◆ Problem to work on
Say how many lines in the data hold "bytes". Nothing else belongs in the answer.

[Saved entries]
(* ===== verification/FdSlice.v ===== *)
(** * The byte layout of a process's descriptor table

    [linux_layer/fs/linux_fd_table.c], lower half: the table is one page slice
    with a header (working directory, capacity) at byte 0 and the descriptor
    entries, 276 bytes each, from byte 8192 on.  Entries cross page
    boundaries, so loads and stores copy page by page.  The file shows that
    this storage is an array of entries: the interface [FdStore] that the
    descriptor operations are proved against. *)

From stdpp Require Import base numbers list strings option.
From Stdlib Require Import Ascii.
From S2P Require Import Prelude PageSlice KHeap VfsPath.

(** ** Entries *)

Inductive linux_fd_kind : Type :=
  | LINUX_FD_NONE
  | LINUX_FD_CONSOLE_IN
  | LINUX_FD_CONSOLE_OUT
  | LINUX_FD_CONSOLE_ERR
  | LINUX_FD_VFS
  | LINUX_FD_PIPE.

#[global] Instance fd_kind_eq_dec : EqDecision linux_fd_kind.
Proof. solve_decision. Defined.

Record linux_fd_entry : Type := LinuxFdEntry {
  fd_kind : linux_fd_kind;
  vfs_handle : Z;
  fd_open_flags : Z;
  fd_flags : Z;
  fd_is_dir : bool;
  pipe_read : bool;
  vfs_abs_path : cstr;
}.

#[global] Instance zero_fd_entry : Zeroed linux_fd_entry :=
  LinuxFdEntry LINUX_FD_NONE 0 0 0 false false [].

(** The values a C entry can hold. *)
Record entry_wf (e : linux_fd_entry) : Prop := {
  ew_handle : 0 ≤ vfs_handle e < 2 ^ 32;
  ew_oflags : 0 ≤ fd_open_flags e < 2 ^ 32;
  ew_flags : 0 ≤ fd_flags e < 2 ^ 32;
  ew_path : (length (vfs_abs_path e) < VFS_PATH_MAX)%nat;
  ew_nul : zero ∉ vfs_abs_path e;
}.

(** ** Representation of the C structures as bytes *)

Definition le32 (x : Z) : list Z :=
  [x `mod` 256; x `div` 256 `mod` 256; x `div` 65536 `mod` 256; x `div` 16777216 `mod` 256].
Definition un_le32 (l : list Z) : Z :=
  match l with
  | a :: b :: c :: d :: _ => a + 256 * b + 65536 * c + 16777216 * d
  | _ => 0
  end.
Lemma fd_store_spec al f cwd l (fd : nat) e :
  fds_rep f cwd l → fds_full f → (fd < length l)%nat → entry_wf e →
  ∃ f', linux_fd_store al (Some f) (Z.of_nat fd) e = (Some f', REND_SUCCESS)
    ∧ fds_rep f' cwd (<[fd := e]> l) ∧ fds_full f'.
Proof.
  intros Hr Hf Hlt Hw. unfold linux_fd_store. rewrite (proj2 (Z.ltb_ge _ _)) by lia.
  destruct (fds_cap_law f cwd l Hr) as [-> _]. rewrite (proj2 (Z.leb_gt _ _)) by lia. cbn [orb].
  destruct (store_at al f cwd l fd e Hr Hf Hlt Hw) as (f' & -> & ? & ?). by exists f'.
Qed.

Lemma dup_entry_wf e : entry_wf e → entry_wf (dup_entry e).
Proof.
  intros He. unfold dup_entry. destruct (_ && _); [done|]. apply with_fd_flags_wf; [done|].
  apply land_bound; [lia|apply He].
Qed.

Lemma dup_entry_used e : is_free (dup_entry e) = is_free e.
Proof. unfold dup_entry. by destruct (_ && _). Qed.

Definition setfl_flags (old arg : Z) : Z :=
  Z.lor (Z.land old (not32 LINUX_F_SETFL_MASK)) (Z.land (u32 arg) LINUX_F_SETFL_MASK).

◆ Expected answer
2